◆ **REQUIRED ACTION**
Begin at the top of the records and copy each line exactly. The line containing "forall h e g, fr_hosts" is the last one to include.
AVAILABLE DATA START
(* ===== verification/GateProps.v ===== *)
(** * The dispatch gates: what they promise

    A declarative reading of every gate, the theorem that a host is dispatched
    exactly when all of them hold, their precedence, and their independence of
    the order in which hash maps are visited. *)

From S2P Require Import Prelude Proto HostTypes RolloutMachine Gates.

(** ** The declarative reading *)

Definition ordering_eligible (s : HostState) : Prop :=
  s = HostState.Converged \/ s = HostState.Deferred.

(** The predecessor has nothing declared, or its advertised rollout is over. *)
Definition predecessor_done (fs : FleetState) (m : SignedManifestSet) (ch : ChannelId) : Prop :=
  forall rm, sms_rollouts m !! ch = Some rm ->
  exists summary, fs_rollouts fs !! rollout_id.new ch (rm_channel_ref (inner rm)) = Some summary /\
                  is_Some (rs_terminal_at summary).

Definition edges_open (fs : FleetState) (m : SignedManifestSet) (ch : ChannelId) : Prop :=
  forall e, e ∈ fr_channel_edges (fleet m) -> ce_gated e = ch -> predecessor_done fs m (ce_gates e).

Definition current_wave_of (fs : FleetState) (rid : RolloutId) : u32 :=
  default 0%Z (rs_current_wave <$> fs_rollouts fs !! rid).

(** The index of the first wave of the host's channel that lists the host. *)
Definition host_wave_of (m : SignedManifestSet) (host : HostId) : option nat :=
  h ← fr_hosts (fleet m) !! host;
  waves ← fr_waves (fleet m) !! host_channel h;
  position (fun w => mem_str host (wave_hosts w)) waves.

(** A known host of a channel with waves is in one of them, not past the
    rollout's current wave. *)
Definition wave_open (fs : FleetState) (m : SignedManifestSet) (host : HostId) (rid : RolloutId)
    : Prop :=
  forall h waves, fr_hosts (fleet m) !! host = Some h ->
  fr_waves (fleet m) !! host_channel h = Some waves -> waves <> [] ->
  exists i, host_wave_of m host = Some i /\
            (u32_wrap (Z.of_nat i) <= current_wave_of fs rid)%Z.

(** Every host of the same channel that gates this one is done. *)
Definition host_edges_open (fs : FleetState) (m : SignedManifestSet) (host : HostId)
    (rid : RolloutId) : Prop :=
  forall h e g, fr_hosts (fleet m) !! host = Some h ->
  e ∈ fr_edges (fleet m) -> edge_gated e = host ->
  fr_hosts (fleet m) !! edge_gates e = Some g -> host_channel g = host_channel h ->
  exists st, fs_host_states fs !! (rid, edge_gates e) = Some st /\ ordering_eligible (hs_state st).

Definition budgets_open {O : HashOrder} (fs : FleetState) (rid : RolloutId) (host : HostId)
    (tick : gmap Selector u32) : Prop :=
  forall summary b max, fs_rollouts fs !! rid = Some summary ->
  b ∈ rs_budgets summary -> host ∈ rb_hosts b -> rb_max_in_flight b = Some max ->
  (u32_saturating_add (disruption_budget.in_flight_count fs (rb_selector b))
     (default 0 (tick !! rb_selector b)) < max)%Z.

(** The outstanding enforce failures of the hosts in the first [n] waves. *)
Definition earlier_failures (per_host : gmap HostId Z) (waves : list Wave) (n : nat) : Z :=
  fold_left (fun count h => match per_host !! h with
                            | Some k => if Z.ltb 0 k then u64_wrap (count + k) else count
                            | None => count
                            end)
    (concat (map wave_hosts (take n waves))) 0%Z.

Definition compliance_open (fs : FleetState) (m : SignedManifestSet) (host : HostId)
    (rid : RolloutId) : Prop :=
  forall h waves i per_host, fr_hosts (fleet m) !! host = Some h ->
  fr_waves (fleet m) !! host_channel h = Some waves ->
  host_wave_of m host = Some i -> 0 < i ->
  fs_outstanding_failing_enforce_probes fs !! rid = Some per_host ->
  (earlier_failures per_host waves i <= 0)%Z.

Definition not_quarantined (q : QuarantineSet) (ch : ChannelId) (c : ClosureHash) : Prop :=
  forall set, q !! ch = Some set -> c ∉ set.

Definition dispatch_allowed {O : HashOrder} (fs : FleetState) (m : SignedManifestSet)
    (q : QuarantineSet) (rid : RolloutId) (host : HostId) (target : ClosureHash) (ch : ChannelId)
    (tick : gmap Selector u32) : Prop :=
  not_quarantined q ch target /\ edges_open fs m ch /\ wave_open fs m host rid /\
  host_edges_open fs m host rid /\ budgets_open fs rid host tick /\ compliance_open fs m host rid.

(** ** Lemmas *)

Lemma find_map_None {A B} (f : A -> option B) l :
  find_map f l = None <-> forall x, x ∈ l -> f x = None.
Proof.
  induction l as [|x l IH]; simpl.
  - split; [intros _ x Hx; by apply elem_of_nil in Hx | done].
  - destruct (f x) eqn:E.
    + split; [done|]. intros H. rewrite (H x) in E; [done|by left].
    + rewrite IH. split; [intros H y [->|Hy]%elem_of_cons; auto | intros H y Hy; apply H; by right].
Qed.

Lemma quarantine_open q ch c : quarantine.check q ch c = None <-> not_quarantined q ch c.
Proof.
  unfold quarantine.check, not_quarantined. destruct (q !! ch) as [s|].
  - case_bool as [Hin|Hin]; split; try done.
    + intros H. by destruct (H s eq_refl).
    + by intros _ ? [= <-].
  - by split.
Qed.

Lemma predecessor_active_spec fs m ch :
  channel_edges.predecessor_active fs m ch = false <-> predecessor_done fs m ch.
Proof.
  unfold channel_edges.predecessor_active, predecessor_done.
  destruct (sms_rollouts m !! ch) as [rm|]; [|by split].
  destruct (fs_rollouts fs !! _) as [s|] eqn:E.
  - destruct (rs_terminal_at s) eqn:Et; split; try done.
    + intros _ ? [= <-]. rewrite E. exists s. by rewrite Et.
    + intros H. destruct (H rm eq_refl) as (s' & E' & [? Hs]). congruence.
  - split; [done|]. intros H. destruct (H rm eq_refl) as (s' & E' & _). congruence.
Qed.

Lemma channel_edges_open fs m ch : channel_edges.check fs m ch = None <-> edges_open fs m ch.
Proof.
  unfold channel_edges.check, edges_open. rewrite find_map_None. split.
  - intros H e Hin Hg. apply predecessor_active_spec.
    specialize (H e (proj2 (list_elem_of_filter _ _ _) (conj Hg Hin))).
    by destruct (channel_edges.predecessor_active _ _ _).
  - intros H e [Hg Hin]%list_elem_of_filter.
    by rewrite (proj2 (predecessor_active_spec _ _ _) (H e Hin Hg)).
Qed.
(* ===== verification/Planner.v ===== *)
(** * The planner

    Models [crates/nixfleet-reconciler/src/planner.rs]: the actions, the pure
    function [plan_next] with its within-tick budget accumulator, the soak
    deadline and the host lookup.  Both loops visit hash maps, so the planner
    is a function of the iteration order. *)

From S2P Require Import Prelude Proto HostTypes RolloutMachine Gates.

Module PlanAction.
Inductive t :=
| OpenRollout (rollout_id : RolloutId) (channel : ChannelId) (target_ref : ChannelRef)
| QueueDispatch (host : HostId) (rollout : RolloutId) (target_closure : ClosureHash)
    (soak_due_at : DateTime)
| RecordHaltLifted (channel : ChannelId)
| DeferDispatch (host : HostId) (rollout : RolloutId) (gate reason : string).
End PlanAction.
Abbreviation PlanAction := PlanAction.t.

Definition compute_soak_due_at (dispatched_at : DateTime) (soak_minutes : u32) : DateTime :=
  (dispatched_at + duration_minutes soak_minutes)%Z.

Section planner.
Context {O : HashOrder}.
Variable manifests : SignedManifestSet.
Variable fleet_state : FleetState.
Variable quarantines : QuarantineSet.
Variable now : DateTime.

(** Section 1 of the source: channels whose advertised ref has no rollout row. *)
Definition open_actions : list PlanAction :=
  omap (fun '(channel, rollout_manifest) =>
      let channel_ref := rm_channel_ref (inner rollout_manifest) in
      let rollout_id := rollout_id.new channel channel_ref in
      match fs_rollouts fleet_state !! rollout_id with
      | None => Some (PlanAction.OpenRollout rollout_id channel channel_ref)
      | Some _ => None
      end)
    (hash_iter (sms_rollouts manifests)).

(** [*tick_dispatched.entry(budget.selector.clone()).or_insert(0) += 1] for
    every budget the host belongs to. *)
Definition bump_budgets (budgets : list RolloutBudget) (host : HostId)
    (tick_dispatched : gmap Selector u32) : gmap Selector u32 :=
  fold_left (fun tick budget =>
      if mem_str host (rb_hosts budget)
      then <[ rb_selector budget := u32_wrap (default 0%Z (tick !! rb_selector budget) + 1) ]> tick
      else tick)
    budgets tick_dispatched.

(** One entry of [host_states] under one rollout: the body of the inner loop. *)
Definition plan_host (rollout_id : RolloutId) (summary : RolloutSummary)
    (acc : gmap Selector u32 * list PlanAction) (entry : (RolloutId * HostId) * HostRolloutState)
    : gmap Selector u32 * list PlanAction :=
  let '(tick_dispatched, actions) := acc in
  let '((rid, host), state) := entry in
  if negb (bool_decide (rid = rollout_id)) then acc
  else if negb (bool_decide (hs_state state = HostState.Pending)) then acc
  else match hs_dispatch_acked_at state with
  | Some _ => acc
  | None =>
      let target_closure := hs_target_closure state in
      match evaluate_for_dispatch fleet_state manifests quarantines rollout_id host target_closure
              (rs_channel summary) tick_dispatched with
      | Some b =>
          (tick_dispatched,
           actions ++ [PlanAction.DeferDispatch host rollout_id (GateBlock.discriminator b)
                         (GateBlock.reason b)])
      | None =>
          (bump_budgets (rs_budgets summary) host tick_dispatched,
           actions ++ [PlanAction.QueueDispatch host rollout_id target_closure
                         (default now (hs_soak_due_at state))])
      end
  end.

(** One rollout: the body of the outer loop. *)
Definition plan_rollout (acc : gmap Selector u32 * list PlanAction)
    (entry : RolloutId * RolloutSummary) : gmap Selector u32 * list PlanAction :=
  let '(rollout_id, summary) := entry in
  match rs_terminal_at summary with
  | Some _ => acc
  | None => fold_left (plan_host rollout_id summary) (hash_iter (fs_host_states fleet_state)) acc
  end.

Definition plan_next : list PlanAction :=
  let actions := open_actions in
  (fold_left plan_rollout (hash_iter (fs_rollouts fleet_state)) (∅, actions)).2.

(** [host_states.iter().find(..)]. *)
Definition active_rollout_for_host (host_id : HostId) : option RolloutId :=
  (fun '((rid, _), _) => rid) <$>
  List.find (fun '((_, h), _) => bool_decide (h = host_id)) (hash_iter (fs_host_states fleet_state)).

End planner.
(* ===== verification/Issuance.v ===== *)
(** * Certificates and tokens of the control plane

    Models, of [crates/nixfleet-control-plane/src/]: the names, tokens,
    certificates and audit records of [auth/issuance.rs] and the peer certificate
    of [auth/auth_cn.rs]; and the wire types of
    [nixfleet-proto/src/{enroll_wire,revocations,bootstrap_nonces}.rs].  X.509
    (rcgen, x509-parser) and the signature over a token are the class [Pki]. *)

From S2P Require Import Prelude RustStd Proto Gates Verify HostKey.

(** ** Wire types *)

Record TokenClaims := MkTokenClaims {
  cl_hostname : string;
  cl_expected_pubkey_fingerprint : string;
  cl_issued_at : DateTime;
  cl_expires_at : DateTime;
  cl_nonce : string;
}.

Record BootstrapToken := MkBootstrapToken {
  bt_version : u32;
  bt_claims : TokenClaims;
  bt_signature : string;
}.

Record EnrollRequest := MkEnrollRequest {
  er_token : BootstrapToken;
  er_csr_pem : string;
}.

(** Also [RenewResponse]. *)
Record EnrollResponse := MkEnrollResponse {
  en_cert_pem : string;
  en_not_after : DateTime;
}.

Record RevocationEntry := MkRevocationEntry {
  rv_hostname : string;
  rv_not_before : DateTime;
  rv_reason : option string;
  rv_revoked_by : option string;
}.
#[export] Instance RevocationEntry_eq_dec : EqDecision RevocationEntry.
Proof. solve_decision. Defined.

Record Revocations := MkRevocations {
  revs_schema_version : u32;
  revs_revocations : list RevocationEntry;
  revs_meta : Meta;
}.
#[export] Instance Revocations_eq_dec : EqDecision Revocations.
Proof. solve_decision. Defined.

Record BootstrapNonceEntry := MkBootstrapNonceEntry {
  bn_nonce : string;
  bn_hostname : string;
  bn_expires_at : DateTime;
  bn_minted_at : option DateTime;
  bn_minted_by : option string;
}.

Record BootstrapNonces := MkBootstrapNonces {
  bns_schema_version : u32;
  bns_bootstrap_nonces : list BootstrapNonceEntry;
  bns_meta : Meta;
}.

#[export] Instance Revocations_sidecar : SignedSidecar Revocations := {|
  schema_version := revs_schema_version;
  signed_at := fun r => meta_signed_at (revs_meta r);
|}.

#[export] Instance BootstrapNonces_sidecar : SignedSidecar BootstrapNonces := {|
  schema_version := bns_schema_version;
  signed_at := fun b => meta_signed_at (bns_meta b);
|}.

(** ** X.509 *)

Inductive DnType :=
| CommonName
| OtherType (oid : string).
#[export] Instance DnType_eq_dec : EqDecision DnType.
Proof. solve_decision. Defined.

Inductive DnValue :=
| PrintableString (s : string)
| Utf8String (s : string)
| OtherValue (debug : string).                       (* its [Debug] text *)

Inductive ExtendedKeyUsage :=
| ClientAuth
| OtherUsage (oid : string).

Inductive SanType :=
| DnsName (s : string)
| OtherName (s : string).

(** What the code reads and writes of [CertificateParams]; [cp_rest] is what it
    leaves as it came. *)
Record CertParams := MkCertParams {
  cp_distinguished_name : list (DnType * DnValue);
  cp_extended_key_usages : list ExtendedKeyUsage;
  cp_subject_alt_names : list SanType;
  cp_not_before : Z;
  cp_not_after : Z;
  cp_rest : string;
}.

(** A parsed request: its parameters and [public_key.der_bytes()]. *)
Record Csr := MkCsr {
  csr_params : CertParams;
  csr_public_key : string;
}.

(** A parsed peer certificate: the common names, [None] for one that is not
    text, and the seconds of [notBefore]. *)
Record Certificate := MkCertificate {
  x_common_names : list (option string);
  x_not_before : i64;
}.

Class Pki {Cr : Crypto} := {
  csr_from_pem : string -> result Csr string;
  CaCert : Type;
  CaKey : Type;
  signed_by : CertParams -> string -> CaCert -> CaKey -> result string string;  (* then [pem()] *)
  is_dns_name : string -> bool;
  fits_offset_date_time : Z -> bool;
  certificate_from_der : string -> option Certificate;
  claims_to_string : TokenClaims -> result string string;
  ed25519_signature_from_slice : string -> option string;
  ed25519_verify : Ed25519Key -> string -> string -> bool;
}.

(** [dyn CaSigner]: the key pair is made for each certificate. *)
Record CaSigner `{Pki} := MkCaSigner {
  issuer : CaCert;
  make_key_pair : result CaKey string;
}.

Module TrustVerifyError.
Inductive t :=
| TrustFileRead (source : string)
| TrustFileParse (source : string)
| NoOrgRootKey
| NoActiveKeys
| SignatureMismatch.
#[global] Instance t_eq_dec : EqDecision t.
Proof. solve_decision. Defined.
End TrustVerifyError.
Abbreviation TrustVerifyError := TrustVerifyError.t.

(** Reading and parsing the trust file. *)
Inductive TrustFile :=
| TrustUnreadable (source : string)
| TrustUnparsable (source : string)
| TrustRead (trust : TrustConfig).

Definition AGENT_CERT_VALIDITY : Duration := duration_seconds (30 * 24 * 60 * 60).

Definition canonical_agent_cn (machine_id suffix : string) : string :=
  "agent-" +:+ machine_id +:+ "." +:+ suffix.

Definition extract_machine_id (cn suffix : string) : string :=
  let trailer := "." +:+ suffix in
  match strip_prefix "agent-" cn with
  | Some rest =>
      match strip_suffix trailer rest with
      | Some machine_id => machine_id
      | None => cn
      end
  | None => cn
  end.

Inductive AuditContext :=
| Enroll (token_nonce : string)
| Renew (previous_cert_serial : string).

Record AuditRecord := MkAuditRecord {
  au_at : DateTime;
  au_requester_cn : string;
  au_issued_cn : string;
  au_not_after : DateTime;
  au_validity_secs : i64;
  au_context : string;
}.

Section issuance.
Context {Cr : Crypto} {B : Base64} {P : Pki}.

(** ** The token *)

Definition verify_token_signature (token : BootstrapToken) (org_root_pubkey : string)
    : result unit string :=
  if negb (Z.eqb (bt_version token) 1) then Err "unsupported token version"
  else if negb (bool_decide (String.length org_root_pubkey = 32)) then Err "orgRootKey is not 32 bytes"
  else
    let? pubkey := ed25519_from_bytes org_root_pubkey in
    let? sig_bytes := base64_decode (bt_signature token) in
    match ed25519_signature_from_slice sig_bytes with
    | None => Err "parse ed25519 signature"
    | Some signature =>
        let? claims_json := claims_to_string (bt_claims token) in
        let? canonical := canonicalize claims_json in
        if ed25519_verify pubkey canonical signature then Ok tt else Err "verify token signature"
    end.

(** One candidate of the loop. *)
Definition candidate_accepts (token : BootstrapToken) (pubkey : TrustedPubkey) : bool :=
  if negb (bool_decide (tp_algorithm pubkey = "ed25519")) then false
  else
    match base64_decode (tp_public pubkey) with
    | Err _ => false
    | Ok pubkey_bytes => is_ok (verify_token_signature token pubkey_bytes)
    end.

Definition verify_bootstrap_token_against_trust (file : TrustFile) (token : BootstrapToken)
    (now : DateTime) : result unit TrustVerifyError :=
  match file with
  | TrustUnreadable source => Err (TrustVerifyError.TrustFileRead source)
  | TrustUnparsable source => Err (TrustVerifyError.TrustFileParse source)
  | TrustRead trust =>
      match tc_org_root_key trust with
      | None => Err TrustVerifyError.NoOrgRootKey
      | Some org_root =>
          let candidates := active_keys_at org_root now in
          if is_empty candidates then Err TrustVerifyError.NoActiveKeys
          else if existsb (candidate_accepts token) candidates then Ok tt
          else Err TrustVerifyError.SignatureMismatch
      end
  end.

Definition validate_token_claims (claims : TokenClaims) (csr_cn csr_pubkey_fingerprint : string)
    (now : DateTime) : result unit string :=
  if Z.ltb now (cl_issued_at claims) then Err "token issued in the future"
  else if Z.leb (cl_expires_at claims) now then Err "token expired"
  else if negb (bool_decide (csr_cn = cl_hostname claims)) then
    Err "CSR CN does not match token hostname"
  else if negb (bool_decide (csr_pubkey_fingerprint = cl_expected_pubkey_fingerprint claims)) then
    Err "CSR pubkey fingerprint does not match token expected_pubkey_fingerprint"
  else Ok tt.

Definition validate_csr_against_fleet_host (csr_pubkey_raw : string)
    (declared_openssh_pubkey : option string) : result unit string :=
  match declared_openssh_pubkey with
  | None => Err "host has no pubkey declared in fleet.nix"
  | Some openssh =>
      match ed25519_pubkey_raw_from_openssh openssh with
      | Err _ => Err "parse declared OpenSSH pubkey for fleet host"
      | Ok declared_raw =>
          if negb (bool_decide (csr_pubkey_raw = declared_raw)) then
            Err "CSR pubkey does not match host's declared SSH host pubkey"
          else Ok tt
      end
  end.

(** ** Issuing *)

(** The first common name of a distinguished name. *)
Definition find_cn (dn : list (DnType * DnValue)) : option DnValue :=
  snd <$> List.find (fun p : DnType * DnValue => bool_decide (p.1 = CommonName)) dn.

Definition dn_value_text (v : DnValue) : string :=
  match v with PrintableString s | Utf8String s => s | OtherValue debug => debug end.

(** The parameters that are signed. *)
Definition agent_params (params : CertParams) (canonical_cn : string) (not_before not_after : Z)
    : CertParams := {|
  cp_distinguished_name :=
    List.filter (fun p : DnType * DnValue => negb (bool_decide (p.1 = CommonName)))
      (cp_distinguished_name params) ++ [(CommonName, Utf8String canonical_cn)];
  cp_extended_key_usages := [ClientAuth];
  cp_subject_alt_names := [DnsName canonical_cn];
  cp_not_before := not_before;
  cp_not_after := not_after;
  cp_rest := cp_rest params;
|}.

Definition issue_cert (csr_pem : string) (signer : CaSigner) (validity : Duration) (now : DateTime)
    (agent_cn_suffix : string) : ended (result (string * DateTime) string) :=
  match make_key_pair signer with
  | Err e => Returned (Err e)
  | Ok ca_key =>
      match csr_from_pem csr_pem with
      | Err e => Returned (Err e)
      | Ok csr =>
          match find_cn (cp_distinguished_name (csr_params csr)) with
          | None => Returned (Err "CSR has no CN")
          | Some csr_cn =>
              let machine_id := extract_machine_id (dn_value_text csr_cn) agent_cn_suffix in
              let canonical_cn := canonical_agent_cn machine_id agent_cn_suffix in
              if negb (is_dns_name canonical_cn) then
                Returned (Err "canonical CN is not a valid dNSName")
              else
                bind_ended (system_time (duration_seconds (u64_wrap (timestamp now)))) (fun not_before_sys =>
                bind_ended (system_time (not_before_sys + validity)) (fun not_after_sys =>
                if negb (fits_offset_date_time not_before_sys && fits_offset_date_time not_after_sys)
                then Panicked
                else
                  let params := agent_params (csr_params csr) canonical_cn not_before_sys not_after_sys in
                  match signed_by params (csr_public_key csr) (issuer signer) ca_key with
                  | Err e => Returned (Err e)
                  | Ok pem => Returned (Ok (pem, not_after_sys))
                  end))
          end
      end
  end.

(** A failed write is only logged. *)
Definition audit_log (written : bool) (now : DateTime) (requester_cn issued_cn : string)
    (not_after : DateTime) (context : AuditContext) (log : list AuditRecord) : list AuditRecord :=
  let context_str :=
    match context with
    | Enroll token_nonce => "enroll/nonce:" +:+ token_nonce
    | Renew previous_cert_serial => "renew/prev:" +:+ previous_cert_serial
    end in
  let validity_secs := num_seconds (not_after - now) in
  if written then
    log ++ [MkAuditRecord now requester_cn issued_cn not_after validity_secs context_str]
  else log.

(** ** The peer certificate *)

(** DER, leaf first. *)
Definition PeerCertificates : Type := list string.

Definition leaf_cn (chain : PeerCertificates) : option string :=
  leaf ← head chain;
  cert ← certificate_from_der leaf;
  attr ← head (x_common_names cert);
  attr.

Definition leaf_not_before (chain : PeerCertificates) : option DateTime :=
  leaf ← head chain;
  cert ← certificate_from_der leaf;
  from_timestamp (x_not_before cert).

End issuance.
AVAILABLE DATA END
◆ **TASK SOLUTION**
(* ===== verification/GateProps.v ===== *)
(** * The dispatch gates: what they promise

    A declarative reading of every gate, the theorem that a host is dispatched
    exactly when all of them hold, their precedence, and their independence of
    the order in which hash maps are visited. *)

From S2P Require Import Prelude Proto HostTypes RolloutMachine Gates.

(** ** The declarative reading *)

Definition ordering_eligible (s : HostState) : Prop :=
  s = HostState.Converged \/ s = HostState.Deferred.

(** The predecessor has nothing declared, or its advertised rollout is over. *)
Definition predecessor_done (fs : FleetState) (m : SignedManifestSet) (ch : ChannelId) : Prop :=
  forall rm, sms_rollouts m !! ch = Some rm ->
  exists summary, fs_rollouts fs !! rollout_id.new ch (rm_channel_ref (inner rm)) = Some summary /\
                  is_Some (rs_terminal_at summary).

Definition edges_open (fs : FleetState) (m : SignedManifestSet) (ch : ChannelId) : Prop :=
  forall e, e ∈ fr_channel_edges (fleet m) -> ce_gated e = ch -> predecessor_done fs m (ce_gates e).

Definition current_wave_of (fs : FleetState) (rid : RolloutId) : u32 :=
  default 0%Z (rs_current_wave <$> fs_rollouts fs !! rid).

(** The index of the first wave of the host's channel that lists the host. *)
Definition host_wave_of (m : SignedManifestSet) (host : HostId) : option nat :=
  h ← fr_hosts (fleet m) !! host;
  waves ← fr_waves (fleet m) !! host_channel h;
  position (fun w => mem_str host (wave_hosts w)) waves.

(** A known host of a channel with waves is in one of them, not past the
    rollout's current wave. *)
Definition wave_open (fs : FleetState) (m : SignedManifestSet) (host : HostId) (rid : RolloutId)
    : Prop :=
  forall h waves, fr_hosts (fleet m) !! host = Some h ->
  fr_waves (fleet m) !! host_channel h = Some waves -> waves <> [] ->
  exists i, host_wave_of m host = Some i /\
            (u32_wrap (Z.of_nat i) <= current_wave_of fs rid)%Z.

(** Every host of the same channel that gates this one is done. *)
Definition host_edges_open (fs : FleetState) (m : SignedManifestSet) (host : HostId)
    (rid : RolloutId) : Prop :=
  forall h e g, fr_hosts (fleet m) !! host = Some h ->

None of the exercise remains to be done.